Pero si hay un escritor que ha retratado Madrid sin retóricas, ese Madrid que ya no existe, ha sido Baroja. El Madrid de los arrabales, que es identificable todavía. Hay madrides anteriores que están más desdibujados, pero el Madrid de Baroja es más reconocible porque su geografía no ha cambiado. Salvo por la desaparición de las zonas más populares de los arrabales.

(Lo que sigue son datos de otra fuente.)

(* ===== verification/FatDirectoryNames.v ===== *)
(** The names in the records of a directory: the thirteen characters of a long entry, the pieces of a
    long name, and the parts of a short one, written and read back; and the loop of [next_native]
    over the long entries of a file. *)
From S2P Require Import Prelude Strings FatNames Utilities Time IOStream BlockStore FatTable FatChains FatFile FatDirectory FatDirectoryRead FatCreate.
From stdpp Require Import gmap list_numbers.
#[local] Open Scope Z_scope.

(** The characters that pass the test of [create_file] are plain ASCII. *)
Definition plain (c : Z) : Prop := 32 <= c <= 127.

Lemma not_banned_plain c : 0 <= c < 256 -> is_banned c = false -> plain c.
Proof.
  unfold is_banned, plain, as_signed. intros Hc E. apply orb_false_iff in E as [_ E]. destruct (c >=? 128) eqn:E1; bool_to_prop; lia.
Qed.

(** ** One long entry *)

Lemma process_ucs2_cons c l : plain c -> process_ucs2 (c mod 256 :: c / 256 mod 256 :: l) = c :: process_ucs2 l.
Proof.
  unfold plain. intros Hc. replace (c / 256 mod 256) with 0 by dlia. rewrite Z.mod_small by lia.
  cbn [process_ucs2]. rewrite Z.shiftl_0_l, Z.lor_0_r. destruct (c =? 0) eqn:E1; bool_to_prop; [lia|].
  destruct (c >? 127) eqn:E2; bool_to_prop; [lia|]. f_equal. change 255 with (Z.ones 8). rewrite Z.land_ones by lia. apply Z.mod_small. lia.
Qed.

¿El Madrid de Baroja ha sido fuente para historiadores?

Indudablemente, el retrato sociológico del Madrid de Baroja y de todas sus clases sociales es muy afinado, y es una fuente primaria para quien quiera entender la España de aquel momento.

Para estudiar el final del siglo XIX y principios del XX es una diapositiva perfectamente válida, no en lo geográfico pero sí en lo sociológico. Es un Madrid anquilosado y anclado en el pasado, con unos intentos reformistas muy grandes por parte de algunos miembros de la comunidad, como Baroja o Maeztu.

Esos esfuerzos se plasman en El árbol de la ciencia, ese intento de romper con una España deprimida sobre todo por la pérdida de las colonias. Hay una voluntad de la juventud de enderezar ese camino y salir de esa depresión generalizada aunque luego el resultado reformista va cogiendo caminos distintos. Baroja, como gran individualista que es, se apea pronto de esas energías que tuvo en un momento dado de su vida.

Publicado por: María Gil. Escuela de Humanidades de UNIR.